-- Opening Marker --

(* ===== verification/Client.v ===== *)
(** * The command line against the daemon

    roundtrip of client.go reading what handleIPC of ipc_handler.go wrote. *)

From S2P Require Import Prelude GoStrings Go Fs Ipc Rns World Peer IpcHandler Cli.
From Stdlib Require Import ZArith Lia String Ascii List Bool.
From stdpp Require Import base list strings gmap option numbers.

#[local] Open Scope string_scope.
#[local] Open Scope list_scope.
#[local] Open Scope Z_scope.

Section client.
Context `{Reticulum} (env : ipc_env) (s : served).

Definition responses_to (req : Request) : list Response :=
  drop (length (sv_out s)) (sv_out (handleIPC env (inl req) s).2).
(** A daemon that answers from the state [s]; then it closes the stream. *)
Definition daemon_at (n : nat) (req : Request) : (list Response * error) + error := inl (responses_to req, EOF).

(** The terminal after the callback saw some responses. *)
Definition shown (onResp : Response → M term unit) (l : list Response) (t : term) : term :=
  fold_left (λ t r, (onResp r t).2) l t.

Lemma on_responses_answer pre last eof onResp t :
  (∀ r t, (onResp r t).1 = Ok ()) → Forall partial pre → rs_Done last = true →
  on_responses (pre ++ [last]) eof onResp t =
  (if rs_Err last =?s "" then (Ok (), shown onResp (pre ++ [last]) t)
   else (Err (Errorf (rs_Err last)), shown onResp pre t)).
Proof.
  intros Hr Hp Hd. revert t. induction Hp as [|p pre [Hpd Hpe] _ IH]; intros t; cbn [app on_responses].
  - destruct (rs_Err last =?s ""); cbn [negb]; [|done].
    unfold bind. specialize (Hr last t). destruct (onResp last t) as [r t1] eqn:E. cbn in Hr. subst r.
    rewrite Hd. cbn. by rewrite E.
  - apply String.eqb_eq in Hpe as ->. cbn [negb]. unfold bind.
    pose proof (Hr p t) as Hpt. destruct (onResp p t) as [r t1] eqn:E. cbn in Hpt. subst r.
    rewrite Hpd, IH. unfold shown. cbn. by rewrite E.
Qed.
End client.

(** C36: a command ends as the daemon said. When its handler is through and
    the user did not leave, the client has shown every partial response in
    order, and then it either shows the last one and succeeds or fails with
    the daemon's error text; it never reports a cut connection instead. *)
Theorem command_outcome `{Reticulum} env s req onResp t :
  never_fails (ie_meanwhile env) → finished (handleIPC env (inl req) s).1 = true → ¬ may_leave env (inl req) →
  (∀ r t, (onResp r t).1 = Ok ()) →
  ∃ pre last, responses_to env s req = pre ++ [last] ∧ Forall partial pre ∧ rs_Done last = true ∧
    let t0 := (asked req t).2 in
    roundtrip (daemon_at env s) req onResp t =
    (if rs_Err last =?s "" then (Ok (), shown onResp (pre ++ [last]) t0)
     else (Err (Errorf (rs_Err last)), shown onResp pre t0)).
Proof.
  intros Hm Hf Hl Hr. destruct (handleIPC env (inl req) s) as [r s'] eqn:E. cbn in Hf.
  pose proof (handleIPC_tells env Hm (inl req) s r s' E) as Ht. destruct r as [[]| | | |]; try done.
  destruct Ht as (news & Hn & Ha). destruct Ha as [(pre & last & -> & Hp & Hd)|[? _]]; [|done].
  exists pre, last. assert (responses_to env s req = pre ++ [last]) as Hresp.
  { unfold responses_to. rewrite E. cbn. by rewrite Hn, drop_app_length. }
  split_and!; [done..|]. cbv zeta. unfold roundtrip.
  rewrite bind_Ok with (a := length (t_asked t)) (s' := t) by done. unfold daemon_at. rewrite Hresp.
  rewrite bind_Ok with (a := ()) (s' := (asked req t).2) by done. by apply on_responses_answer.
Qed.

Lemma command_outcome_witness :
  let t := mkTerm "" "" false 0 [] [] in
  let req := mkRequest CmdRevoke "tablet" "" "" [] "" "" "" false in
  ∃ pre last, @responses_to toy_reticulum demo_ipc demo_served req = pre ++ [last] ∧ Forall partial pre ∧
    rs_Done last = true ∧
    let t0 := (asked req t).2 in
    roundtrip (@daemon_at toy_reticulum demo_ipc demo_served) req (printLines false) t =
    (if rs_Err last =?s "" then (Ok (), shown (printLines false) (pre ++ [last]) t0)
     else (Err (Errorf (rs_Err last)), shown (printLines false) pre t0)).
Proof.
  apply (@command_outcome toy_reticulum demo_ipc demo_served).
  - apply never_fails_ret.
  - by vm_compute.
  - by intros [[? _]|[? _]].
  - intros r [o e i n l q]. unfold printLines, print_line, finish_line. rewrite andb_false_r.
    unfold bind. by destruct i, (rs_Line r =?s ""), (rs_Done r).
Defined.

-- Closing Marker --

=== TASK ===
Please extract exactly, and only, the lines from the line containing "- by vm_compute." through the last line of the records.

=== WRITTEN ANSWER ===
  - by vm_compute.
  - by intros [[? _]|[? _]].
  - intros r [o e i n l q]. unfold printLines, print_line, finish_line. rewrite andb_false_r.
    unfold bind. by destruct i, (rs_Line r =?s ""), (rs_Done r).
Defined.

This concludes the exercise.